Scientific classification
- Kingdom: Plantae
- Clade: Tracheophytes
- Clade: Lycophytes
- Class: Lycopodiopsida
- Order: Selaginellales
- Family: Selaginellaceae
- Genus: Selaginella
- Species: S. cinerascens
- Binomial name: Selaginella cinerascens A.A.Eaton
- Synonyms: Bryodesma cinerascens (A.A.Eaton) Soják; Selaginella bryoides Underw.;

= Selaginella cinerascens =

- Authority: A.A.Eaton
- Conservation status: G3
- Synonyms: Bryodesma cinerascens (A.A.Eaton) Soják, Selaginella bryoides Underw.

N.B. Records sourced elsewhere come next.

(** * APILens: the monitoring service ([apis.service.ts]) and the changelog
      schema ([changelog-schema.ts]), embedded as state-passing programs over
      the three document collections the service touches. *)

From Stdlib Require Import ZArith List String Bool Lia DecimalString.
From Stdlib Require Import Permutation Sorted.
Import ListNotations.
Open Scope string_scope.
Open Scope list_scope.
Open Scope Z_scope.

(** ** Values *)

(** A Mongo [ObjectId], written as its hexadecimal string in canonical form
    (24 lower-case digits, what [toString()] gives).  Identifiers the callers
    pass are taken in that form too: on it [new Types.ObjectId(s)] does not
    throw and spells [s]. *)
Definition ObjectId := string.

(** A [Date], as the milliseconds [getTime()] returns. *)
Definition Date := Z.

(** What a rejected promise carries: the fields of the thrown object the
    service reads ([message], [code], [response.status],
    [response.statusText]). *)
Record JsError := {
  name : string;
  message : string;
  code : option string;
  response : option (Z * string)
}.

Definition Error (msg : string) : JsError :=
  {| name := "Error"; message := msg; code := None; response := None |}.

Definition NotFoundException (msg : string) : JsError :=
  {| name := "NotFoundException"; message := msg; code := None;
     response := None |}.

Definition ForbiddenException (msg : string) : JsError :=
  {| name := "ForbiddenException"; message := msg; code := None;
     response := None |}.

(** The four health states the service writes. *)
Inductive HealthStatus := healthy | checking | unhealthy | error.

Definition HealthStatus_eqb (a b : HealthStatus) : bool :=
  match a, b with
  | healthy, healthy | checking, checking
  | unhealthy, unhealthy | error, error => true
  | _, _ => false
  end.

(** Modelled from the spec: the [OpenAPISpec] document type
    ([src/types/api.type] is not among the sources).  The service reads
    [info?.version], [paths] and [components?.schemas]; path items and schemas
    are kept as opaque JSON text. *)
Record SpecInfo := { info_version : option string }.

Record OpenAPISpec := {
  info : option SpecInfo;
  paths : option (list (string * string));
  schemas : option (list (string * string))
}.

(** [spec.info?.version] *)
Definition spec_version (spec : OpenAPISpec) : option string :=
  match info spec with
  | Some i => info_version i
  | None => None
  end.

(** JavaScript truthiness of an optional string: [undefined] and the empty
    string are falsy. *)
Definition truthy (v : option string) : bool :=
  match v with
  | Some s => negb (s =? "")%string
  | None => false
  end.

(** [v || d] on an optional string. *)
Definition or_default (v : option string) (d : string) : string :=
  match v with
  | Some s => if (s =? "")%string then d else s
  | None => d
  end.

(** ** Documents of the three collections *)

Record Api := {
  _id : ObjectId;
  apiName : string;
  openApiUrl : string;
  type : string;
  version : string;
  latestSpec : OpenAPISpec;
  lastChecked : option Date;
  userId : ObjectId;
  checkFrequency : string;
  tags : list string;
  description : option string;
  healthStatus : HealthStatus;
  lastHealthCheck : option Date;
  lastError : option string;
  changeCount : Z;
  isActive : bool
}.

Record SnapshotMetadata := {
  endpointCount : Z;
  schemaCount : Z;
  specSize : Z
}.

Record ApiSnapshot := {
  snap_apiId : ObjectId;
  snap_version : string;
  snap_spec : OpenAPISpec;
  detectedAt : Date;
  metadata : SnapshotMetadata
}.

(** [changelog-schema.ts], class [Changelog]. *)
Record Changelog := {
  apiId : ObjectId;
  previousVersion : string;
  newVersion : string;
  diffSummary : string;
  timestamp : Date
}.

(** The update document of a [findByIdAndUpdate]: the fields it sets. *)
Inductive ApiField :=
| Set_healthStatus (h : HealthStatus)
| Set_lastChecked (d : Date)
| Set_lastHealthCheck (d : Date)
| Set_lastError (e : option string)
| Set_latestSpec (s : OpenAPISpec)
| Set_version (v : string)
| Set_changeCount (n : Z).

Species of spore-bearing plant

Selaginella cinerascens is a species of spikemoss known by the common names mesa spikemoss, gray spikemoss, and ashy spikemoss. It is native to Baja California as well as some locations just north of the border in San Diego County, California. It grows in dry habitat, often on clay soil, both in open areas and in the shade of larger plants. This lycophyte forms mats of spreading, forking stems up to 18 centimeters long. The plant is often gray or brown in color, forming a dull-colored carpet on the substrate. The linear or lance-shaped leaves are 1 to 3 millimeters long and lack bristles at the tips. The leaves are green when new or moist. They are flattened to the stem or stick out just a little. The strobili borne at the leaf bases are yellow in color and no more than 4 to 5 millimeters long.